[[ MATERIAL FOR THIS EXERCISE, beginning ]]
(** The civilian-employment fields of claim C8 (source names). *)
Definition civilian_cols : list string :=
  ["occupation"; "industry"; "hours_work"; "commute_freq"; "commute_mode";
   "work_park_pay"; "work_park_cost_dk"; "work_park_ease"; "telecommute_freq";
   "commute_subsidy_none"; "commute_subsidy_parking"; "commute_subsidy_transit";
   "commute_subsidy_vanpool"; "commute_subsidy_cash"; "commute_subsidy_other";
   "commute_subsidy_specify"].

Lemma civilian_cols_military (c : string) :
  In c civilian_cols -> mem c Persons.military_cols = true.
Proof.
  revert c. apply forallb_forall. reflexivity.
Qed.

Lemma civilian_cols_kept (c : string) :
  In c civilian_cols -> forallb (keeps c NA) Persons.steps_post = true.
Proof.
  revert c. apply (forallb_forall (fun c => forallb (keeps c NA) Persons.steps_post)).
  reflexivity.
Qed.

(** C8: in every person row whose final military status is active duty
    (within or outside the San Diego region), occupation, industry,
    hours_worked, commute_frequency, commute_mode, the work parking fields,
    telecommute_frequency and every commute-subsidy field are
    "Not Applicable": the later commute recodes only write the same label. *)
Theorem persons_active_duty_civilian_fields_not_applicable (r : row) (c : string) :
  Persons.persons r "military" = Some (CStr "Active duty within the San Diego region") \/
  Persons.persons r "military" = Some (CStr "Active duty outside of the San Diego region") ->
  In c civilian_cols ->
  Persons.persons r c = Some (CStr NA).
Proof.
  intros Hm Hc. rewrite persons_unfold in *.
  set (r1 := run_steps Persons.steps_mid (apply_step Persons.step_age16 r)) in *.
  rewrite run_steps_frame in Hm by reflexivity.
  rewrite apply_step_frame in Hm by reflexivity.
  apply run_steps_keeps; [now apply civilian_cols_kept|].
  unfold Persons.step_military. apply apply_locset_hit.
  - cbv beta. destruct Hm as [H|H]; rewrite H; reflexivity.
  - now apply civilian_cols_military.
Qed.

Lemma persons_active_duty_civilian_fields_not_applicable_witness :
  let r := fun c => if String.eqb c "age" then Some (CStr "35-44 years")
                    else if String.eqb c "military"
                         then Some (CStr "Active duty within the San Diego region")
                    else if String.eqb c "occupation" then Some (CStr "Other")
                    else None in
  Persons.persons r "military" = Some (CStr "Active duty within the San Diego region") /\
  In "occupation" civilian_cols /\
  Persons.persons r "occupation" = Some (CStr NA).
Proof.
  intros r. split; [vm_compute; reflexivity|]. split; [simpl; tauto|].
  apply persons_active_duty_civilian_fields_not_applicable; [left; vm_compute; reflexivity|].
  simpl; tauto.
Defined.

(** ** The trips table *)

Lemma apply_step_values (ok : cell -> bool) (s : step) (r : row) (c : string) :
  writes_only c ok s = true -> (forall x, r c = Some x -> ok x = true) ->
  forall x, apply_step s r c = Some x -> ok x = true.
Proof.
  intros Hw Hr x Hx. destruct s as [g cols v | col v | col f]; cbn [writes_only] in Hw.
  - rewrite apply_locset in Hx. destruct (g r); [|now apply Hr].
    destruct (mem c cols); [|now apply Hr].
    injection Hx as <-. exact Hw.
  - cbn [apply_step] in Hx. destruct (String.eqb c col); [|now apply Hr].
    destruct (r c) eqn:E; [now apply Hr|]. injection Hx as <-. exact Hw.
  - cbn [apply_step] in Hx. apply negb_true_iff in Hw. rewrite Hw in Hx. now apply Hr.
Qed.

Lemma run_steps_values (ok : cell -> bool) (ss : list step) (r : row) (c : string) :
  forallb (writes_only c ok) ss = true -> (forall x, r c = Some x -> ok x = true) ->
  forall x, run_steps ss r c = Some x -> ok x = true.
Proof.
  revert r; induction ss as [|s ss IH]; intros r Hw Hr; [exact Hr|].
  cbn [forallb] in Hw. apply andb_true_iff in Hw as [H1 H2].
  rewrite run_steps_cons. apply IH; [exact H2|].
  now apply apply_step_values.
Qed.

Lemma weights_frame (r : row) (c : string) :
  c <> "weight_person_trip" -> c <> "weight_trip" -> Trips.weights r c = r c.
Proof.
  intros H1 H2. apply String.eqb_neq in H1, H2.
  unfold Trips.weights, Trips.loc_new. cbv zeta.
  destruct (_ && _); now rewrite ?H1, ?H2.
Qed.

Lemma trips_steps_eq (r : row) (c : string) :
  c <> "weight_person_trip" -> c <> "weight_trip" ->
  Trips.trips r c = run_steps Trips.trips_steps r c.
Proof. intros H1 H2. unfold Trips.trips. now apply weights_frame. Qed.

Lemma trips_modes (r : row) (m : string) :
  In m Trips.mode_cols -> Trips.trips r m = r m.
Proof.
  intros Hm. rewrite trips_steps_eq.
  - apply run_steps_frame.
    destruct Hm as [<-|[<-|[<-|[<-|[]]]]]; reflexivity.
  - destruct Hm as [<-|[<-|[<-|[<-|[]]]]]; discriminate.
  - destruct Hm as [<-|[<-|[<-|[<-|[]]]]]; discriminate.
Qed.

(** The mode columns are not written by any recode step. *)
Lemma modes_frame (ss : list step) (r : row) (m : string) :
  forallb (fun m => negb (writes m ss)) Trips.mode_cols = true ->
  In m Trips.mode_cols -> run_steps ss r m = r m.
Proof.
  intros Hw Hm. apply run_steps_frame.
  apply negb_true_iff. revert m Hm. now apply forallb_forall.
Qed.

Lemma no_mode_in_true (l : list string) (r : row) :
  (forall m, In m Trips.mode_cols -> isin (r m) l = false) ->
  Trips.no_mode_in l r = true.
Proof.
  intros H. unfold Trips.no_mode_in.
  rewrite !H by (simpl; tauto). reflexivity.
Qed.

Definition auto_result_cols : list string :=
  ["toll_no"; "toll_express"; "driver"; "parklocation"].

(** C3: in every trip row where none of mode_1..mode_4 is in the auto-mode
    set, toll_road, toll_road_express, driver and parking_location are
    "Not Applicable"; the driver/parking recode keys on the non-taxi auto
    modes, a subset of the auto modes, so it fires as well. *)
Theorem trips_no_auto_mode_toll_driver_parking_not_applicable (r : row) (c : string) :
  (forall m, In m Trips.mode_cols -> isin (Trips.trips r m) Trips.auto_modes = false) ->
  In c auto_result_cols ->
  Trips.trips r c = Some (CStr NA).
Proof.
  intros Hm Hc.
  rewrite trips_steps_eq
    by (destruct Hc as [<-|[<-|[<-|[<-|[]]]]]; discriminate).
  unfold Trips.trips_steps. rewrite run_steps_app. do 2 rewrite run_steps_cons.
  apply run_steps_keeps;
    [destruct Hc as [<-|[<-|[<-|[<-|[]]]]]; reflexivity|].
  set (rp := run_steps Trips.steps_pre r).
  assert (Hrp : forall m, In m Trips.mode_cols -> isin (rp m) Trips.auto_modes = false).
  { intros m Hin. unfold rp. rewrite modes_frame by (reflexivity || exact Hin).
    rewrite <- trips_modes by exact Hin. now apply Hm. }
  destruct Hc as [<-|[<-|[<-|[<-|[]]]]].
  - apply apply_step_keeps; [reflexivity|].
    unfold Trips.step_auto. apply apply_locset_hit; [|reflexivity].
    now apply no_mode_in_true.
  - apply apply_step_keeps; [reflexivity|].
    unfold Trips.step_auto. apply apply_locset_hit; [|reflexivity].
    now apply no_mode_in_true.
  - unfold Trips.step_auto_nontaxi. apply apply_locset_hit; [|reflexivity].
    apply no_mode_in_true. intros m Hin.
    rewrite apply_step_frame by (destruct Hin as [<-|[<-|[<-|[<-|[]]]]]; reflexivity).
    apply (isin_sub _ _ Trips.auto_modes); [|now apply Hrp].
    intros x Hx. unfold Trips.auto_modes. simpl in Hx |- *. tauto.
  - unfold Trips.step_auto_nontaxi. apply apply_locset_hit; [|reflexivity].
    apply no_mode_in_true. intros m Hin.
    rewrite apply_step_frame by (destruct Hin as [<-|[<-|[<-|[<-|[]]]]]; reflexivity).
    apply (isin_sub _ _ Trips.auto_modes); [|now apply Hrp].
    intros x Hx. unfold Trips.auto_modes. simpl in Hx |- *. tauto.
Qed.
[[ MATERIAL FOR THIS EXERCISE, end ]]
* _ACTIVITY_: Go through the material above, find each line with the string "outside", and copy it.

* _REPLY TO THE TASK_:
    (within or outside the San Diego region), occupation, industry,
  Persons.persons r "military" = Some (CStr "Active duty outside of the San Diego region") ->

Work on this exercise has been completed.